Mahallede kurban kesiliyordu.Levent Ali'nin sağlığı için dana kestiriyordu. Hayvanın bakışları bana kendimi hatırlattı, bu sabah aynada bende böyle bakıyordum. Acaba benim katilim kim olacaktı?
Dün gece eve gelir gelmez uykuya daldığım için Annem beni azarlayamamıştı. Defalarca arasa da telefonu açmayarak ona onu umursamadığımı gösterdiğimi düşünüyordu. Hâlimi görünce siniri yatışsa da bu sefer de iyi olmadığım için azar işitmiştim sabahleyin. Ona ormanda kaybolduğumu ve düştüğümü söylemiştim.
" Kerem!
Yukarı gelde sargını değiştireyim. "
Başımı kaldırıp Sultan ablaya baktım, boynuma acemice yaptığım sargı onun sinirini bozuyordu.

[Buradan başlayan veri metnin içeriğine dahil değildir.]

Lemma safe_file_of_runs i m tr :
  runs (safe_file_of i m) tr true →
  ∃ u, tr = [Obs CacheEuid u] ∧ private_file u m ∧ identity_of_file m = i.
Proof.
  intros (t1 & t2 & -> & (u & -> & Hp)%safe_file_runs & -> & Hi)%both_true.
  exists u. symmetry in Hi. by bool_facts.
Qed.

Lemma looked_runs parent name i tr :
  runs (do* m := entry_metadata parent name in is_ok_and m (safe_file_of i)) tr true →
  looked_at parent name i tr.
Proof.
  unfold entry_metadata. intros (t1 & t2 & m & -> & Hm & H)%runs_bind_inv.
  destruct Hm as (file & t3 & -> & Hm). destruct file as [file|]; [|by destruct Hm as [_ ->], H].
  destruct Hm as (m' & t4 & -> & -> & ->). destruct m' as [m|]; [|by destruct H].
  apply safe_file_of_runs in H as (u & -> & Hp & Hi). by exists file, m, u.
Qed.

(** ** The scan *)

(** The bytes that reads gave. *)
Definition chunk_of (o : obs CacheE) : option string :=
  match o with
  | @Obs _ X e x =>
      match e in CacheE X return X → option string with
      | ReadFile _ _ => λ x, match x with Ok s => Some s | Err _ => None end
      | _ => λ _, None
      end x
  end.

Definition payload (tr : list (obs CacheE)) : string := foldr String.append "" (omap chunk_of tr).

Lemma payload_app a b : payload (a ++ b) = payload a +:+ payload b.
Proof.
  unfold payload. rewrite omap_app. induction (omap chunk_of a) as [|s l IH]; [done|].
  cbn [foldr app]. by rewrite IH, append_assoc.
Qed.

(** The calls of the loop that reads a file. *)
Definition reading (file : N) (X : Type) (e : CacheE X) : Prop :=
  match e with CancelProbe | Now => True | ReadFile f _ => f = file | _ => False end.
(* ===== verification/UvCacheFacts.v ===== *)
(** UvCacheFacts: the supervisor of the uv cache.

    The native mutator starts only under a capability whose root, producer and parent were
    just checked; it is reaped before the supervisor answers; and the daemon takes no answer
    that the supervisor did not give. *)

From S2P Require Import Prelude Text Store Protocol Effects Procargs Producer UvCache.
From Stdlib Require Import Ascii.

(** ** The supervisor's own calls *)

Lemma childless_nonblocking pipe : confined childless (nonblocking pipe).
Proof. by split. Qed.

Lemma childless_supervise_step child pipe parent deadline captured :
  confined childless (supervise_step child pipe parent deadline captured).
Proof.
  apply childless_some; [apply childless_drain|]. intros [c|e]; [|exact I].
  split; [exact I|]. intros [[st|]|e]; [exact I| |exact I]. split; [exact I|]. intros read.
  cbn [bind]. case_match; [exact I|]. split; [exact I|]. intros now. cbn [bind].
  case_bool_decide; [exact I|]. by split.
Qed.

Lemma childless_capability_step file deadline captured :
  confined childless (capability_step file deadline captured).
Proof.
  split; [exact I|]. intros [bytes| |]; cbn [bind]; [by destruct (is_empty bytes)| |exact I].
  split; [exact I|]. intros now. cbn [bind]. case_bool_decide; [exact I|]. by split.
Qed.

(** The body of the supervisor, between the start of its child and the end. *)
Lemma childless_execute child parent budget :
  confined childless
    (do* reader := nonblocking (child_pipe child) in
     match reader with
     | None => Ret (Some unknown_result)
     | Some pipe =>
         do* started := trigger Now in
         some* r := polling 38 (supervise_step (child_id child) pipe parent (started + budget)) "" in
         match r with
         | None => Ret (Some unknown_result)
         | Some (status, captured) =>
             some* drained := drain pipe captured in
             Ret (Some (match drained with
                        | Err _ => unknown_result
                        | Ok captured => result_of_child status (from_utf8_lossy captured)
                        end))
         end
     end).
Proof.
  apply confined_bind; [apply childless_nonblocking|]. intros [pipe|]; [|exact I].
  apply confined_bind; [by split|]. intros started. apply childless_some.
  - apply confined_polling. intros s. apply childless_supervise_step.
  - intros [[st c]|]; [|exact I]. by apply childless_some; [apply childless_drain|].
Qed.

Lemma supervise_one_child parent producer root_fd budget tr r :
  runs (supervise parent producer root_fd budget) tr (Some r) → one_child tr.
Proof.
  intros (child & t1 & -> & H). cbn [bind] in H.
  destruct child as [child|e]; [|destruct H as [-> _]; by apply (child_failed [])].
  apply runs_bind_inv in H as (t2 & t3 & res & -> & Hx & H). destruct res as [res|]; [|by destruct H].
  destruct H as [-> _]. rewrite app_nil_r.
  apply owning_reaps in Hx as (run & last & -> & Hrun & Hl).
  apply (child_reaped []); [done| |done].
  by apply (childless_trace _ _ _ (childless_execute child parent budget)) in Hrun.
Qed.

Eskiden annemin çalıştığı hastahanede çalışıyordu. Galiba orada çalışan herkeste böyle bir kötü sargı görünce azarlama hastalığı vardı, bilmiyorum.

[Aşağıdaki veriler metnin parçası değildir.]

(** [run_node_compile_cache_cycle]. *)
Definition run_node_compile_cache_cycle (now : N) (allow_mutation : bool) :
    working (option (result unit string)) :=
  or_fail display_store_error (trigger (Cache LatestNode)) (λ previous,
    do* stop := cache_stopping in
    if stop then Ret (Some (Ok tt)) else
    some* adapter := hosted cache_stopping (discover_node ARCH) in
    or_fail display_store_error (trigger (Cache (RecordNode now (discovered adapter)))) (λ _,
      do* go := may_maintain adapter allow_mutation
                  (node_cache_maintenance_due now (previous ≫= cm_last_attempt _)) in
      match adapter with
      | Ok v => if go then maintain_node now v else Ret (Some (Ok tt))
      | Err _ => Ret (Some (Ok tt))
      end)).

(** ** The worker *)

Definition unsettled : string := "tool cache maintenance state could not settle".

(** The closure of [CacheWorker::start]; [None] is a maintenance that has not answered when
    the steps of its loops are used up. *)
Definition cache_work (now : N) : working (option bool) :=
  some* tool := run_tool_cache_cycle now true in
  some* r :=
    match tool with
    | Ok _ => run_node_compile_cache_cycle now true
    | Err e => Ret (Some (Err e))
    end in
  match r with
  | Ok _ => Ret (Some true)
  | Err _ =>
      do* clock := trigger UnixMillis in
      let at_ := match clock with Ok t => t | Err _ => now end in
      do* _ := trigger (Cache (FailCache 310 at_ unsettled)) in
      Ret (Some false)
  end.
End Worker.

(** [CacheWorker]: whether a thread was started and not yet joined. *)
Record CacheWorker : Type := mkCacheWorker { cache_running : bool }.
(** The two ends of the start of a maintenance make [start_cache_if_ready_enforce], around
    the factory. *)
Lemma start_splits {T} token io io' now node (start : string → string → result T string) c :
  start_cache_if_ready_enforce token io io' now node start c =
  match prepare_cache token io io' now node c with
  | (c, Err e) => (c, Err e)
  | (c, Ok None) => (c, Ok None)
  | (c, Ok (Some (prepared, epoch))) =>
      let child := start (pca_token prepared) epoch in
      (publish_cache (prepared, epoch) (match child with Ok _ => true | Err _ => false end) c,
       Ok (Some (prepared, child, epoch)))
  end.
Proof.
  unfold start_cache_if_ready_enforce, prepare_cache. destruct (expire_pause io now c) as [c1 [u|e]]; [|done].
  unfold locked. destruct (poisoned c1); [done|]. destruct (negb _); [done|].
  destruct (if node then _ else _) as [[db prepared]|e]; [|done]. cbv zeta.
  unfold publish_cache. simpl. by destruct (start _ _).
Qed.

Lemma prepare_advances token io io' now node c :
  tracks c → advances c (prepare_cache token io io' now node c).1.
Proof.
  intros Ht. apply expired_advances; [exact Ht|]. clear c Ht. intros c _. apply locked_quiet.
  intros s ->. destruct (negb _); [apply undisturbed_refl|].
  destruct (if node then _ else _) as [[m p]|e]; [|apply undisturbed_refl].
  eapply undisturbed_status; [apply same_refl|reflexivity..].
Qed.

Lemma publish_quiet_cache lease started c : undisturbed c (publish_cache lease started c).
Proof.
  unfold publish_cache. destruct started; (eapply undisturbed_status; [|reflexivity..]);
    [apply same_cache|apply same_refl].
Qed.

Lemma writes_maintenance_steps {A} (r : result (maintenance * A) StoreError) c :
  rtc ctl_step c (writes_maintenance r c).1.
Proof. destruct r as [[m a]|e]; simpl; [|done]. apply rtc_once, step_maintenance. Qed.

(** A call of the worker keeps the status at the durable row. *)
Lemma cache_call_tracks {X} (e : CacheC X) v c : tracks c → tracks (cache_call e v c).1.
Proof.
  intros Ht.
  assert (∀ c', rtc ctl_step c c' → tracks c') as Hsteps by (intros c' Hs; by eapply steps_track).
  destruct e; cbn [cache_call]; cbv zeta; try exact Ht; try apply Hsteps, writes_maintenance_steps.
  - by apply prepare_advances.
  - apply (undisturbed_advances c (publish_cache lease started c)); [exact Ht|apply publish_quiet_cache].
  - apply Hsteps, rtc_once, step_cache_finished.
  - apply Hsteps, rtc_once, step_fail_closed.
Qed.

(** The step of a prepared attempt: the epoch of its lease is the enforcing one. *)
Lemma granted_epoch now node v c c' lease :
  cache_call (PrepareCache now node) v c = (c', Ok (Some lease)) →
  enforcement_epoch (ctl_status c') = Some lease.2.
Proof.
  cbn [cache_call]. unfold prepare_cache. destruct (expire_pause _ _ _) as [c1 [u|e]]; [|done].
  unfold locked. destruct (poisoned c1); [done|]. destruct (storage_cleanup_gate_open _) eqn:Hg; [|done].
  destruct (if node then _ else _) as [[db prepared]|e]; [|done]. intros [= <- <-]. simpl.
  unfold storage_cleanup_gate_open in Hg. bool_facts.
  by match goal with H : is_Some (enforcement_epoch _) |- _ => destruct H as [epoch ->] end.
Qed.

" Gerek yok Sultan abla, iyi böyle. Valla bak! "
" Yahu neresi iyi!?
Bak iz kalır inat etme gel şuraya bi bakayım! "
Başımı iki yana sallayıp kasaba girdim. Atilla amca eti döverken yanına geçip onu izlemeye başladım.
" Hoş geldin yaramaz, Ali ne zaman çıkıyor hastahaneden? "
" Bilmem. "
Başıyla aleti işaret ettiğinde başımla onayladım, geri çekilip arkamdan geçti ve tezgahtan çıktı. Aleti kavrayıp ondan gördüğüm gibi eti döverken bunun stresimi azalttığını fark ettim. Duvar dibindeki masaya oturup ellerini göbeğine koydu.
" Küs müsünüz siz? "
" Arkadaş değiliz artık Atilla amca, beni hak etmiyor o. "

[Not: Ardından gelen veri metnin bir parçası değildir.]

(** For a path that does not begin with a slash, the loop adds exactly the
    proper ancestors of the path. *)
Lemma expandAncestorsOf_relative path (s : gset string) q :
  (forall rest, path <> "/" ++ rest) ->
  q ∈ expandAncestorsOf path s <-> q ∈ s \/ properAncestor q path.
Proof.
  intros Hrel. rewrite <- join_take_split. unfold expandAncestorsOf.
  destruct path as [|c path].
  { simpl. split; [by left|]. intros [Hq | (k & Hk & _)]; [exact Hq | lia]. }
  cbn [JS.split].
  destruct (Ascii.eqb_spec c "/") as [-> | Hc]; [by destruct (Hrel path)|].
  pose proof (split_nonempty "/" path) as Hne.
  destruct (JS.split "/" path) as [|p ps]; [done|].
  cbn [length Nat.sub]. rewrite Nat.sub_0_r. clear Hne.
  destruct ps as [|p' ps].
  { simpl. split; [by left|]. intros [Hq | (k & Hk & _)]; [exact Hq | lia]. }
  set (tl := p' :: ps). assert (Htl : length tl = S (length ps)) by done.
  rewrite Htl.
  change (take (S (length ps)) (String c p :: tl))
    with (String c p :: take (length ps) tl).
  cbn [foldl]. unfold expandStep at 2. cbn [fst snd JS.truthy].
  change ("" ++ "" ++ String c p) with (String c p).
  rewrite foldl_expandStep by reflexivity.
  rewrite elem_of_union, elem_of_singleton, length_take, Htl. split.
  - intros [[-> | Hq] | (k & Hk & ->)].
    + right. exists 1. split; [simpl; lia | reflexivity].
    + by left.
    + right. exists (S k). split; [simpl; lia|].
      simpl. by rewrite take_take, Nat.min_l by lia.
  - intros [Hq | (k & Hk & ->)]; [by left; right|].
    destruct k as [|[|k]]; [lia | by left; left |].
    right. exists (S k). simpl in Hk. split; [lia|].
    simpl. by rewrite take_take, Nat.min_l by lia.
Qed.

Atilla amca dediğime gülerken içeri giren Gürkan elindeki iki cipsi gözüme sokarcasına salladı.
" Artık en iyi arkadaşı benim Baba, bunları seviyor diye iki sokak öteye gidip aldım da geldim. "
Bana bakıp başını iki tarafa sallarken Atilla amcanın yanına oturdu. Gülerek başımla onayladım onu.